Lemma put_slice_ok src c :
  len src <= len (cur_rest c) ->
  put_slice src c = Ok {| cur_written := cur_written c ++ src; cur_rest := drop (length src) (cur_rest c) |}.
Proof. intros Hl. unfold put_slice. by rewrite (proj2 (Z.leb_le _ _)) by done. Qed.

(** A sequence of writes that fill the buffer. *)
Lemma put_slice_fill src c rest :
  length (cur_rest c) = (length src + rest)%nat ->
  exists c', put_slice src c = Ok c' /\ cur_written c' = cur_written c ++ src /\ length (cur_rest c') = rest.
Proof.
  intros Hl. eexists. split; [apply put_slice_ok; unfold len; lia|]. cbn. split; [done|]. rewrite length_drop. lia.
Qed.

Lemma Host_normal_v6 o :
  Host_normal (Host_Ip (V6 o)) = match to_ipv4_mapped o with Some o4 => Host_Ip (V4 o4) | None => Host_Ip (V6 o) end.
Proof. done. Qed.

Lemma put_addr_ok c ip port :
  ip_ok ip -> len (cur_rest c) = len (socks5_addr (ups_normal (from_ip_and_port ip port))) ->
  exists c', put_addr c ip port = Ok c' /\ cur_rest c' = [] /\
    cur_written c' = cur_written c ++ socks5_addr (ups_normal (from_ip_and_port ip port)).
Proof.
  assert (forall atyp o, len (cur_rest c) = len (to_u8 atyp :: o ++ put_u16 port) ->
    exists c', (let? buf := put_slice (put_u8 atyp) c in let? buf := put_slice o buf in put_slice (put_u16 port) buf) = Ok c' /\
      cur_rest c' = [] /\ cur_written c' = cur_written c ++ to_u8 atyp :: o ++ put_u16 port) as Hput.
  { intros atyp o Hl. apply Nat2Z.inj in Hl. cbn [length] in Hl. rewrite length_app in Hl.
    destruct (put_slice_fill (put_u8 atyp) c _ Hl) as (c1 & -> & Hw1 & Hr1). cbn [bind].
    destruct (put_slice_fill o c1 _ Hr1) as (c2 & -> & Hw2 & Hr2). cbn [bind].
    destruct (put_slice_fill (put_u16 port) c2 0) as (c3 & -> & Hw3 & Hr3%length_zero_iff_nil); [lia|].
    exists c3. split_and!; [done|done|]. by rewrite Hw3, Hw2, Hw1, <- !app_assoc. }
  intros Hip Hl. unfold put_addr. destruct ip as [o|o]; [by apply Hput|].
  unfold ups_normal, socks5_addr in *. cbn [ups_host ups_port from_ip_and_port] in *. rewrite Host_normal_v6 in *.
  by destruct (to_ipv4_mapped o); apply Hput.
Qed.

Lemma socks5_addr_len to_ascii a :
  addr_ok to_ascii a -> calc_header_len a = Ok (len (udp_header a)) /\ len (udp_header a) <= 261.
Proof.
  destruct a as [[[o|o]|d] port]; intros [_ Hh]; unfold calc_header_len, udp_header, ups_normal, socks5_addr;
    cbn [ups_host ups_port Host_normal app].
  - cbn in Hh. rewrite !len_cons, len_app, len_put_u16. unfold len. rewrite Hh. cbn. split; [done|lia].
  - cbn in Hh. unfold Host_from_maybe_mapped_ip6, to_ipv4_mapped. case_bool_decide;
      rewrite !len_cons, len_app, len_put_u16; unfold len; rewrite ?length_drop, Hh; cbn; (split; [done|lia]).
  - destruct Hh as (name & Hd & _). destruct (plain_domain_parts (E := Empty_set) to_ascii d name Hd) as (-> & _ & Hn & _).
    rewrite (domain_text_eq d name) by apply Hd. rewrite !len_cons, len_app, len_put_u16. cbn [bind].
    split; [f_equal; lia|lia].
Qed.

Lemma generate_header_ok to_ascii buf a :
  addr_ok to_ascii a -> len buf = len (udp_header a) -> generate_header buf a = Ok (udp_header a).
Proof.
  intros Ha Hl. unfold generate_header, written. apply Nat2Z.inj in Hl. unfold udp_header in *. rewrite length_app in Hl.
  destruct (put_slice_fill (put_u16 0) {| cur_written := []; cur_rest := buf |} (1 + length (socks5_addr (ups_normal a))) Hl)
    as (c1 & -> & Hw1 & Hr1). cbn [bind].
  destruct (put_slice_fill (put_u8 0) c1 (length (socks5_addr (ups_normal a))) Hr1) as (c2 & -> & Hw2 & Hr2). cbn [bind].
  assert (cur_written c2 = [x00; x00; x00]) as Hw by (rewrite Hw2, Hw1; done).
  destruct a as [[ip|d] port]; destruct Ha as [_ Hh]; cbn [ups_host ups_port] in *.
  - destruct (put_addr_ok c2 ip port Hh) as (c3 & -> & Hr3 & Hw3); [unfold len; by rewrite Hr2|]. cbn [bind].
    by rewrite Hr3, Hw3, Hw, app_nil_r.
  - destruct Hh as (name & Hd & _). destruct (plain_domain_parts (E := Empty_set) to_ascii d name Hd) as (E1 & E2 & Hn & _).
    unfold ups_normal, socks5_addr in *. cbn [ups_host ups_port Host_normal] in *. rewrite (domain_text_eq d name) in * by apply Hd.
    destruct (put_slice_fill (put_u8 3) c2 (1 + (length name + 2))) as (c3 & -> & Hw3 & Hr3);
      [rewrite Hr2; cbn [length]; rewrite length_app; done|]. cbn [bind]. rewrite E1. cbn [bind].
    destruct (put_slice_fill (put_u8 (len name)) c3 (length name + 2) Hr3) as (c4 & -> & Hw4 & Hr4). cbn [bind]. rewrite E2. cbn [bind].
    rewrite (slice_at [] name [] name) by (rewrite ?app_nil_r; done || len_lia). cbn [bind].
    destruct (put_slice_fill name c4 2 Hr4) as (c5 & -> & Hw5 & Hr5). cbn [bind].
    destruct (put_slice_fill (put_u16 port) c5 0) as (c6 & -> & Hw6 & Hr6%length_zero_iff_nil); [exact Hr5|]. cbn [bind].
    by rewrite Hr6, Hw6, Hw5, Hw4, Hw3, Hw, app_nil_r, <- !app_assoc.
Qed.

******

» **Problem details**
The data must be output in full, exactly as given.

» **Solved exercise**
Lemma put_slice_ok src c :
  len src <= len (cur_rest c) ->
  put_slice src c = Ok {| cur_written := cur_written c ++ src; cur_rest := drop (length src) (cur_rest c) |}.
Proof. intros Hl. unfold put_slice. by rewrite (proj2 (Z.leb_le _ _)) by done. Qed.

(** A sequence of writes that fill the buffer. *)
Lemma put_slice_fill src c rest :
  length (cur_rest c) = (length src + rest)%nat ->
  exists c', put_slice src c = Ok c' /\ cur_written c' = cur_written c ++ src /\ length (cur_rest c') = rest.
Proof.
  intros Hl. eexists. split; [apply put_slice_ok; unfold len; lia|]. cbn. split; [done|]. rewrite length_drop. lia.
Qed.

Lemma Host_normal_v6 o :
  Host_normal (Host_Ip (V6 o)) = match to_ipv4_mapped o with Some o4 => Host_Ip (V4 o4) | None => Host_Ip (V6 o) end.
Proof. done. Qed.

Lemma put_addr_ok c ip port :
  ip_ok ip -> len (cur_rest c) = len (socks5_addr (ups_normal (from_ip_and_port ip port))) ->
  exists c', put_addr c ip port = Ok c' /\ cur_rest c' = [] /\
    cur_written c' = cur_written c ++ socks5_addr (ups_normal (from_ip_and_port ip port)).
Proof.
  assert (forall atyp o, len (cur_rest c) = len (to_u8 atyp :: o ++ put_u16 port) ->
    exists c', (let? buf := put_slice (put_u8 atyp) c in let? buf := put_slice o buf in put_slice (put_u16 port) buf) = Ok c' /\
      cur_rest c' = [] /\ cur_written c' = cur_written c ++ to_u8 atyp :: o ++ put_u16 port) as Hput.
  { intros atyp o Hl. apply Nat2Z.inj in Hl. cbn [length] in Hl. rewrite length_app in Hl.
    destruct (put_slice_fill (put_u8 atyp) c _ Hl) as (c1 & -> & Hw1 & Hr1). cbn [bind].
    destruct (put_slice_fill o c1 _ Hr1) as (c2 & -> & Hw2 & Hr2). cbn [bind].
    destruct (put_slice_fill (put_u16 port) c2 0) as (c3 & -> & Hw3 & Hr3%length_zero_iff_nil); [lia|].
    exists c3. split_and!; [done|done|]. by rewrite Hw3, Hw2, Hw1, <- !app_assoc. }
  intros Hip Hl. unfold put_addr. destruct ip as [o|o]; [by apply Hput|].
  unfold ups_normal, socks5_addr in *. cbn [ups_host ups_port from_ip_and_port] in *. rewrite Host_normal_v6 in *.
  by destruct (to_ipv4_mapped o); apply Hput.
Qed.

Lemma socks5_addr_len to_ascii a :
  addr_ok to_ascii a -> calc_header_len a = Ok (len (udp_header a)) /\ len (udp_header a) <= 261.
Proof.
  destruct a as [[[o|o]|d] port]; intros [_ Hh]; unfold calc_header_len, udp_header, ups_normal, socks5_addr;
    cbn [ups_host ups_port Host_normal app].
  - cbn in Hh. rewrite !len_cons, len_app, len_put_u16. unfold len. rewrite Hh. cbn. split; [done|lia].
  - cbn in Hh. unfold Host_from_maybe_mapped_ip6, to_ipv4_mapped. case_bool_decide;
      rewrite !len_cons, len_app, len_put_u16; unfold len; rewrite ?length_drop, Hh; cbn; (split; [done|lia]).
  - destruct Hh as (name & Hd & _). destruct (plain_domain_parts (E := Empty_set) to_ascii d name Hd) as (-> & _ & Hn & _).
    rewrite (domain_text_eq d name) by apply Hd. rewrite !len_cons, len_app, len_put_u16. cbn [bind].
    split; [f_equal; lia|lia].
Qed.

Lemma generate_header_ok to_ascii buf a :
  addr_ok to_ascii a -> len buf = len (udp_header a) -> generate_header buf a = Ok (udp_header a).
Proof.
  intros Ha Hl. unfold generate_header, written. apply Nat2Z.inj in Hl. unfold udp_header in *. rewrite length_app in Hl.
  destruct (put_slice_fill (put_u16 0) {| cur_written := []; cur_rest := buf |} (1 + length (socks5_addr (ups_normal a))) Hl)
    as (c1 & -> & Hw1 & Hr1). cbn [bind].
  destruct (put_slice_fill (put_u8 0) c1 (length (socks5_addr (ups_normal a))) Hr1) as (c2 & -> & Hw2 & Hr2). cbn [bind].
  assert (cur_written c2 = [x00; x00; x00]) as Hw by (rewrite Hw2, Hw1; done).
  destruct a as [[ip|d] port]; destruct Ha as [_ Hh]; cbn [ups_host ups_port] in *.
  - destruct (put_addr_ok c2 ip port Hh) as (c3 & -> & Hr3 & Hw3); [unfold len; by rewrite Hr2|]. cbn [bind].
    by rewrite Hr3, Hw3, Hw, app_nil_r.
  - destruct Hh as (name & Hd & _). destruct (plain_domain_parts (E := Empty_set) to_ascii d name Hd) as (E1 & E2 & Hn & _).
    unfold ups_normal, socks5_addr in *. cbn [ups_host ups_port Host_normal] in *. rewrite (domain_text_eq d name) in * by apply Hd.
    destruct (put_slice_fill (put_u8 3) c2 (1 + (length name + 2))) as (c3 & -> & Hw3 & Hr3);
      [rewrite Hr2; cbn [length]; rewrite length_app; done|]. cbn [bind]. rewrite E1. cbn [bind].
    destruct (put_slice_fill (put_u8 (len name)) c3 (length name + 2) Hr3) as (c4 & -> & Hw4 & Hr4). cbn [bind]. rewrite E2. cbn [bind].
    rewrite (slice_at [] name [] name) by (rewrite ?app_nil_r; done || len_lia). cbn [bind].
    destruct (put_slice_fill name c4 2 Hr4) as (c5 & -> & Hw5 & Hr5). cbn [bind].
    destruct (put_slice_fill (put_u16 port) c5 0) as (c6 & -> & Hw6 & Hr6%length_zero_iff_nil); [exact Hr5|]. cbn [bind].
    by rewrite Hr6, Hw6, Hw5, Hw4, Hw3, Hw, app_nil_r, <- !app_assoc.
Qed.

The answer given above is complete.